Nic Linley
Senior Electrical Engineer, Failure & Hazard Analysis, Testing, Statistics & Data Analysis
- BS Electrical Engineering New Mexico State University (2005)
- Member of ASTM E11 committee on Quality and Statistics
- Member of the ASTM E11.40 subcommittee on Reliability
Nic Linley is an electrical engineer with over ten years of experience investigating and reconstructing accidents and fires in electrical components that occurred in air or oxygen-enriched atmospheres, including hyperbaric and hypobaric conditions. He has developed expertise with electrical forensic analysis of both low-voltage and high-voltage consumer electronics. Through years of service with WHA, Nic has developed skills useful in the identification of arc-tracking development and fire propagation in printed circuit boards, cables/wiring, switches, connectors, AC outlets, and other electrically energized components.
Nic has specialized in the propagation of fires in Positive Temperature Coefficient (PTC) heating products such as electric blankets, heating pads, and mattress pads; fire development in oxygen-handling equipment such as ventilators, concentrators, and Continuous Positive Airway Pressure (CPAP) devices; and Electrostatic-Discharge (ESD) ignition. He is an experienced forensic engineer specializing in many types of electrical fire ignition sources, product safety and reliability, fault-tree analysis, failure modes and effects analysis (FMEA), and statistical analysis of fires.
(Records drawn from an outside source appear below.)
(** C2, as the code has it.  [_parse_mdc_response] goes through its
    checks in order: fewer than four bytes is 'Response too short';
    then a first byte other than 0xAA is 'Invalid header'; then a device
    id other than the adapter's is 'Display ID mismatch'; then a stored
    checksum other than the recomputed one is 'Checksum mismatch';
    otherwise it succeeds with the command code and the payload.  The
    payload is the declared number of bytes after the header or as many
    as are there, and a checksum byte that is not there reads as 0: a
    declared length beyond the bytes received is no failure of its own.
    Replacing the checksum byte of a frame built by
    [_create_mdc_packet] gives 'Checksum mismatch', and decoding such a
    frame for another device id gives 'Display ID mismatch'. *)
Theorem parse_outcomes :
  (forall self_display_id response,
      len response < 4 ->
      _parse_mdc_response self_display_id response
      = Returns (Failure ResponseTooShort))
  /\ (forall self_display_id h c d n rest,
        let response := h :: c :: d :: n :: rest in
        let data := firstn (Z.to_nat (byte_val n)) rest in
        let stored :=
          match nth_error rest (Z.to_nat (byte_val n)) with
          | Some k => byte_val k
          | None => 0
          end in
        let recomputed :=
          (byte_val h + byte_val c + byte_val d + byte_val n + sum data)
            mod 256 in
        (byte_val h <> 0xAA ->
         _parse_mdc_response self_display_id response
         = Returns (Failure InvalidHeader))
        /\ (byte_val h = 0xAA -> byte_val d <> self_display_id ->
            _parse_mdc_response self_display_id response
            = Returns (Failure DisplayIdMismatch))
        /\ (byte_val h = 0xAA -> byte_val d = self_display_id ->
            stored <> recomputed ->
            _parse_mdc_response self_display_id response
            = Returns (Failure ChecksumMismatch))
        /\ (byte_val h = 0xAA -> byte_val d = self_display_id ->
            stored = recomputed ->
            _parse_mdc_response self_display_id response
            = Returns (Parsed (byte_val c) data response))
        /\ (len rest < byte_val n -> data = rest /\ stored = 0))
  /\ (forall display_id command data body k,
        _create_mdc_packet display_id command data
        = Returns (body ++ [k]) ->
        (forall k', k' <> k ->
           _parse_mdc_response display_id (body ++ [k'])
           = Returns (Failure ChecksumMismatch))
        /\ (forall other, other <> display_id ->
              _parse_mdc_response other (body ++ [k])
              = Returns (Failure DisplayIdMismatch))).
Proof.
  split; [|split].
  - intros self response Hshort. unfold _parse_mdc_response.
    replace (len response <? 4) with true
      by (symmetry; apply Z.ltb_lt; exact Hshort).
    reflexivity.
  - intros self h c d n rest response data stored recomputed.
    pose proof (parse_frame self h c d n rest) as P. cbv zeta in P.
    fold response data stored in P. rewrite land_0xFF in P.
    fold recomputed in P.
    split; [|split; [|split; [|split; [|intros Hlong; split]]]].
    + intros Hh. rewrite P.
      replace (byte_val h =? 0xAA) with false
        by (symmetry; apply Z.eqb_neq; exact Hh).
      reflexivity.
    + intros Hh Hd. rewrite P, Hh.
      replace (byte_val d =? self) with false
        by (symmetry; apply Z.eqb_neq; exact Hd).
      reflexivity.
    + intros Hh Hd Hk. rewrite P, Hh, Hd, !Z.eqb_refl.
      replace (stored =? recomputed) with false
        by (symmetry; apply Z.eqb_neq; exact Hk).
      reflexivity.
    + intros Hh Hd Hk. rewrite P, Hh, Hd, !Z.eqb_refl.
      replace (stored =? recomputed) with true
        by (symmetry; apply Z.eqb_eq; exact Hk).
      reflexivity.
    + unfold data. apply firstn_all2.
      unfold len in Hlong. lia.
    + unfold stored.
      replace (nth_error rest (Z.to_nat (byte_val n))) with (@None Byte.byte)
        by (symmetry; apply nth_error_None; unfold len in Hlong; lia).
      reflexivity.
  - intros display_id command data body k Hc. split.
    + intros k' Hk. rewrite (parse_created _ _ _ _ _ _ k' Hc).
      rewrite Z.eqb_refl. cbn [negb].
      replace (byte_val k' =? byte_val k) with false; [reflexivity|].
      symmetry. apply Z.eqb_neq. intros E. apply Hk.
      apply byte_val_inj. exact E.
    + intros other Ho. rewrite (parse_created _ _ _ _ _ _ k Hc).
      replace (display_id =? other) with false; [reflexivity|].
      symmetry. apply Z.eqb_neq. congruence.
Qed.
Mr. Linley has worked as an independent electrical failure analysis expert for many manufacturers of consumer products and has expertise in reconstructing, studying, and reproducing failure modes and sources of ignition in laboratory testing. Nic specializes in computerized control systems, telemetry, data analysis, mathematical modeling, simulation, and programming. He is responsible for designing the data acquisition and electrical controls of test systems for the WHA Test Facility, which conducts high-pressure oxygen, hydrogen, hazardous fluids, and reactive gas testing for clients worldwide and oversees the electrical maintenance and calibration activities that include all WHA test instrumentation and gas monitoring equipment.
Nic has researched and developed testing that examines the propensity for the ignition of materials in oxygen-enriched environments due to a human body model electrostatic discharge (ESD). This research has assisted the Undersea Hyperbaric Medical Society (UHMS) and the National Fire Protection Association (NFPA) in the development of standards for the safe operation of hyperbaric chambers. He has also developed statistical analysis methods for ASTM Standard G124, Standard Test Method for Determining the Combustion Behavior of Metallic Materials in Oxygen-Enriched Atmospheres, test results that have been utilized by the Compressed Gas Association (CGA) in the development of oxygen pipeline safety standards. Nic also developed an adiabatic compression temperature profile measurement system that was used to help qualify laboratory systems worldwide for compliance with ASTM Standard G74 on Gaseous Fluid Impact.
In addition to Nic’s work at WHA, he is currently an Executive Member of ASTM E11 on Quality and Statistics and is the sub-chair of the E11.40 subcommittee on Reliability.